(* ===== verification/VisionAnalysis.v ===== *)
(** * VisionAnalysis: what the vision tools read off a frame

    Models [pixel.rs], [layout.rs], [scrollbar.rs], [icon.rs], [overlay.rs],
    [text_style.rs], [loading.rs], [semantic_diff.rs], [animation.rs], [palette.rs]
    and [region_classify.rs] of the vision crate over the frames and the pipeline of [Vision] and the ring of
    [FrameRing].  The language model that judges a frame is a parameter. *)
From S2P Require Import Prelude Text F64 FrameRing Input Vision.
From Stdlib Require Import SpecFloat Sorting.Mergesort Orders.
From stdpp Require Import list_numbers.
#[local] Open Scope Z_scope.
Import Vision.

Module VisionAnalysis.

Definition outside : VisionError := Other "region outside frame".
(** The byte at an offset, when there is one. *)
Definition byte_at (img : DecodedImage) (off : Z) : Z := nth (Z.to_nat off) (rgba img) 0.
Definition byte_len (img : DecodedImage) : Z := Z.of_nat (length (rgba img)).
Definition pixel_off (img : DecodedImage) (x y : Z) : Z := y * (width img * 4) + x * 4.
(** The luma of a pixel. *)
Definition luma (r g b : Z) : Z := (30 * r + 50 * g + 20 * b) / 100.
Definition luma_at (img : DecodedImage) (off : Z) : Z := luma (byte_at img off) (byte_at img (off + 1)) (byte_at img (off + 2)).
Definition whole (img : DecodedImage) : Bbox := mkBbox 0 0 (width img) (height img).

(** ** One pixel, [pixel.rs] *)

Record PixelRgba := mkPixel { p_r : Z; p_g : Z; p_b : Z; p_a : Z; p_display : Z }.
Definition pixel_at (s : PipelineState) (x y : Z) : result PixelRgba VisionError :=
  match last_decoded s with
  | None => Err NotEnabled
  | Some frame =>
      let scale := sanitize_scale (f64_div (f64_of_Z (width frame)) (f64_of_Z (Z.max (width frame) 1))) in
      let scale := sanitize_scale (default scale (last_page_scale s)) in
      let dx := f64_round_u32 (f64_mul (f64_of_Z x) scale) in
      let dy := f64_round_u32 (f64_mul (f64_of_Z y) scale) in
      if (width frame <=? dx) || (height frame <=? dy) then Err (Other "pixel out of bounds")
      else
        let idx := (dy * width frame + dx) * 4 in
        if byte_len frame <? idx + 4 then Err (Other "rgba buffer truncated")
        else Ok (mkPixel (byte_at frame idx) (byte_at frame (idx + 1)) (byte_at frame (idx + 2)) (byte_at frame (idx + 3))
                   DEFAULT_DISPLAY_ID)
  end.

(** ** Layout, [layout.rs] *)

Inductive SegmentKind : Type := Page | Row | Column | Card.
Inductive LayoutSegment : Type := Segment (kind : SegmentKind) (bbox : Bbox) (display_id : Z) (children : list LayoutSegment).
Definition DOWNSAMPLE : Z := 4.
Definition ROW_GAP_MIN : Z := 8.
Definition COL_GAP_MIN : Z := 8.
Definition EDGE_THRESHOLD : Z := 24.

Definition sobel_at (img : DecodedImage) (x y : Z) : Z :=
  let g x y := let off := pixel_off img x y + 1 in if byte_len img <=? off then 0 else byte_at img off in
  let gx := - g (x - 1) (y - 1) - 2 * g (x - 1) y - g (x - 1) (y + 1) + g (x + 1) (y - 1) + 2 * g (x + 1) y + g (x + 1) (y + 1) in
  let gy := - g (x - 1) (y - 1) - 2 * g x (y - 1) - g (x + 1) (y - 1) + g (x - 1) (y + 1) + 2 * g x (y + 1) + g (x + 1) (y + 1) in
  Z.min (sf_to_u32 (f32_sqrt (f32_of_Z (gx * gx + gy * gy)))) 255.
Definition shrunk (n factor : Z) : Z := Z.max (n / factor) 1.
Definition sobel_downsampled (img : DecodedImage) (factor : Z) : list Z :=
  map (fun '(dx, dy) => sobel_at img (Z.max (Z.min (dx * factor) (Z.max 0 (width img - 2))) 1)
                                    (Z.max (Z.min (dy * factor) (Z.max 0 (height img - 2))) 1))
    (tiles (shrunk (width img) factor) (shrunk (height img) factor)).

EXERCISE OBJECTIVE: Copy back the listing above exactly, but only from the line with "and [region_classify.rs] of" through the line with "Definition luma_at (img", both ends included.

WRITTEN SOLUTION:
    and [region_classify.rs] of the vision crate over the frames and the pipeline of [Vision] and the ring of
    [FrameRing].  The language model that judges a frame is a parameter. *)
From S2P Require Import Prelude Text F64 FrameRing Input Vision.
From Stdlib Require Import SpecFloat Sorting.Mergesort Orders.
From stdpp Require Import list_numbers.
#[local] Open Scope Z_scope.
Import Vision.

Module VisionAnalysis.

Definition outside : VisionError := Other "region outside frame".
(** The byte at an offset, when there is one. *)
Definition byte_at (img : DecodedImage) (off : Z) : Z := nth (Z.to_nat off) (rgba img) 0.
Definition byte_len (img : DecodedImage) : Z := Z.of_nat (length (rgba img)).
Definition pixel_off (img : DecodedImage) (x y : Z) : Z := y * (width img * 4) + x * 4.
(** The luma of a pixel. *)
Definition luma (r g b : Z) : Z := (30 * r + 50 * g + 20 * b) / 100.
Definition luma_at (img : DecodedImage) (off : Z) : Z := luma (byte_at img off) (byte_at img (off + 1)) (byte_at img (off + 2)).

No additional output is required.